Notwithstanding the foregoing, if a Change-of-Control occurs, as defined in
Section 5.1(c) of this Agreement, then the term of the Agreement shall be
extended for a period of 24 months from the effective date of the
Change-of-Control. Except as provided by Section 2.2(f), if the Company offers
Executive a new employment agreement but Executive does not accept the new
employment agreement, then Executive's continued employment with the Company
will be without the benefit of a written employment agreement, in which case
Executive's entitlement to severance benefits on termination shall be governed
by then-existing Company policies and practices.
2.2 Termination. This Agreement, and Executive's employment with the
Company, shall be terminated upon the occurrence of any one of the following
events:
a. The death of the Executive.
b. Executive becomes incapacitated or disabled, which incapacity
or disability prevents Executive from fully performing his duties to the
Company for a period in excess of 90 days and, after such 90-day period,
the Company and a physician, duly licensed and qualified in the
specialty of Executive's incapacity, decide in their reasonable
judgments, that such incapacity will be of such continued duration as to
prevent Executive from resuming the rendition of services to the Company
for at least an additional six-month period. For purposes of this
Agreement, Executive shall be deemed permanently disabled, and this
Agreement terminated upon the date Executive receives written notice
from the Company that such determination has been made.
c. Executive habitually neglects his duties to the Company or
engages in gross misconduct during the term of this Agreement.
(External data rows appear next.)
(** C5 at a company without products and at an invoicing contact: the
    deletion goes through and takes the extension with it, and leaves
    the other rows. *)
Lemma extension_deleted_with_owner_witness :
  (∃ n db', delete relations (Company, 1) acme = (Ok n, db')
            ∧ db' !! (Company, 1) = None
            ∧ db' !! (CompanyInvoice, 1) = None
            ∧ db' !! (PhysicalAddress, 1) = Some ∅)
  ∧ (∃ n db', delete relations (Contact, 1) registry = (Ok n, db')
              ∧ db' !! (Contact, 1) = None
              ∧ db' !! (ContactInvoice, 1) = None
              ∧ db' !! (Contact, 2) = Some ∅).
Proof.
  rewrite <- (app_nil_r relations). split.
  - destruct (extension_deleted_with_owner [] acme Company CompanyInvoice
                "persons_company" 1 ltac:(repeat constructor))
      as (_ & Hthrough & _).
    destruct Hthrough as (n & db' & Hdel & Howner & Hext & Hkept).
    + intros k row f _ Hf. by apply elem_of_nil in Hf.
    + intros k row f Hrow.
      assert (Hall : map_Forall (λ (k : Key) (row : Attrs),
                Forall (λ f, target_of f row = Some (Company, 1) →
                             k.1 = CompanyInvoice
                             ∧ name f = "persons_company")
                  (fields k.1)) acme)
        by (apply (bool_decide_unpack _); vm_compute; exact I).
      specialize (Hall k row Hrow). rewrite Forall_forall in Hall.
      apply Hall.
    + intros k1 row1 Hrow1 Hk1 Hcol1 k row f Hrow.
      assert (Hall : map_Forall (λ (k1 : Key) (row1 : Attrs),
                k1.1 = CompanyInvoice →
                column row1 "persons_company" = VInt 1 →
                map_Forall (λ (k : Key) (row : Attrs),
                  Forall (λ f, target_of f row ≠ Some k1) (fields k.1))
                  acme) acme)
        by (apply (bool_decide_unpack _); vm_compute; exact I).
      specialize (Hall k1 row1 Hrow1 Hk1 Hcol1 k row Hrow).
      rewrite Forall_forall in Hall. apply Hall.
    + exists n, db'. split; [exact Hdel|]. split; [exact Howner|]. split.
      * apply (Hext (CompanyInvoice, 1)
                 {[ "persons_company" := VInt 1; "legal_name" := VStr "ACME";
                    "fiscal_address" := VInt 1 ]}); reflexivity.
      * apply Hkept; [reflexivity | discriminate |].
        intros [Hm _]. discriminate.
  - destruct (extension_deleted_with_owner [] registry Contact ContactInvoice
                "contact_contact" 1 ltac:(repeat constructor))
      as (_ & Hthrough & _).
    destruct Hthrough as (n & db' & Hdel & Howner & Hext & Hkept).
    + intros k row f _ Hf. by apply elem_of_nil in Hf.
    + intros k row f Hrow.
      assert (Hall : map_Forall (λ (k : Key) (row : Attrs),
                Forall (λ f, target_of f row = Some (Contact, 1) →
                             k.1 = ContactInvoice
                             ∧ name f = "contact_contact")
                  (fields k.1)) registry)
        by (apply (bool_decide_unpack _); vm_compute; exact I).
      specialize (Hall k row Hrow). rewrite Forall_forall in Hall.
      apply Hall.
    + intros k1 row1 Hrow1 Hk1 Hcol1 k row f Hrow.
      assert (Hall : map_Forall (λ (k1 : Key) (row1 : Attrs),
                k1.1 = ContactInvoice →
                column row1 "contact_contact" = VInt 1 →
                map_Forall (λ (k : Key) (row : Attrs),
                  Forall (λ f, target_of f row ≠ Some k1) (fields k.1))
                  registry) registry)
        by (apply (bool_decide_unpack _); vm_compute; exact I).
      specialize (Hall k1 row1 Hrow1 Hk1 Hcol1 k row Hrow).
      rewrite Forall_forall in Hall. apply Hall.
    + exists n, db'. split; [exact Hdel|]. split; [exact Howner|]. split.
      * apply (Hext (ContactInvoice, 1)
                 (init ContactInvoice
                    {[ "contact_contact" := VInt 1;
                       "legal_name" := VStr "Initech";
                       "fiscal_position" := VInt 1;
                       "fiscal_address" := VInt 1 ]})); reflexivity.
      * apply Hkept; [reflexivity | discriminate |].
        intros [Hm _]. discriminate.
Defined.

(** A company that already sells a product cannot be deleted: the
    cascade reaches its CompanyInvoice, which the product protects, and
    nothing is deleted. *)
Lemma company_with_products_is_protected :
  delete relations (Company, 1) acme_shop = (Err ProtectedError, acme_shop).
Proof.
  assert (Hraised : (delete relations (Company, 1) acme_shop).1
                    = Err ProtectedError) by (vm_compute; reflexivity).
  destruct (delete_outcomes relations (Company, 1) acme_shop)
    as [Herr|(s & _ & _ & Hok)]; [exact Herr|].
  rewrite Hok in Hraised. discriminate.
Qed.

(** C5 as stated fails: the company of acme_shop has a CompanyInvoice,
    yet deleting the company does not delete it: the widget protects
    the CompanyInvoice, the deletion raises and every row stays. *)
Lemma company_in_use_keeps_its_extension :
  ¬ (∀ (db : DB) (pk : Z) (owner : Attrs) (k : Key) (row : Attrs),
       db !! (Company, pk) = Some owner →
       db !! k = Some row → k.1 = CompanyInvoice →
       column row "persons_company" = VInt pk →
       (delete relations (Company, pk) db).2 !! k = None).
Proof.
  intros Hclaim.
  specialize (Hclaim acme_shop 1 ∅ (CompanyInvoice, 1)
                {[ "persons_company" := VInt 1; "legal_name" := VStr "ACME";
                   "fiscal_address" := VInt 1 ]}
                eq_refl eq_refl eq_refl eq_refl).
  rewrite company_with_products_is_protected in Hclaim.
  vm_compute in Hclaim. discriminate.
Qed.

(** C2 as stated fails: CompanyInvoice.fiscal_address is a plain
    ForeignKey, and deleting the address it points at deletes the
    CompanyInvoice instead of being refused. *)
Lemma fiscal_address_foreign_key_cascades :
  ¬ (∀ (db : DB) (target k : Key) (row : Attrs) (f : Field),
       db !! k = Some row → f ∈ fields k.1 → is_foreign_key f = true →
       target_of f row = Some target →
       (delete relations target db).1 = Err ProtectedError
       ∧ (delete relations target db).2 !! k = Some row).
Proof.
  intros Hclaim.
  destruct (Hclaim acme (PhysicalAddress, 1) (CompanyInvoice, 1)
              {[ "persons_company" := VInt 1; "legal_name" := VStr "ACME";
                 "fiscal_address" := VInt 1 ]}
              (mkField (ForeignKey PhysicalAddress) "fiscal_address"
                 [on_delete CASCADE; blank true; null true]))
    as [Hraised _].
  - reflexivity.
  - apply (get_field_Some CompanyInvoice "fiscal_address"). reflexivity.
  - reflexivity.
  - reflexivity.
  - vm_compute in Hraised. discriminate.
Qed.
For the
purposes of this Agreement, "gross misconduct" shall mean Executive's
misappropriation of funds; securities fraud; xxxxxxx xxxxxxx;
unauthorized possession of corporate property; the sale, distribution,
possession or use of a controlled substance; or conviction of any
criminal offense (whether or not such criminal offense is committed in
connection with Executive's duties hereunder or in the course of his
employment with the Company). In such event, Executive's termination
shall be effective immediately upon receipt of written notice from the
Company.
d. Either party hereto may terminate this Agreement, with or
without cause, upon 45 days prior written notice to the other party.
Except for the circumstances described in Subsections (a), (b), (c), (e)
and (f) of this Section 2.2, Executive's termination shall be effective
45 days after receipt of such written notice.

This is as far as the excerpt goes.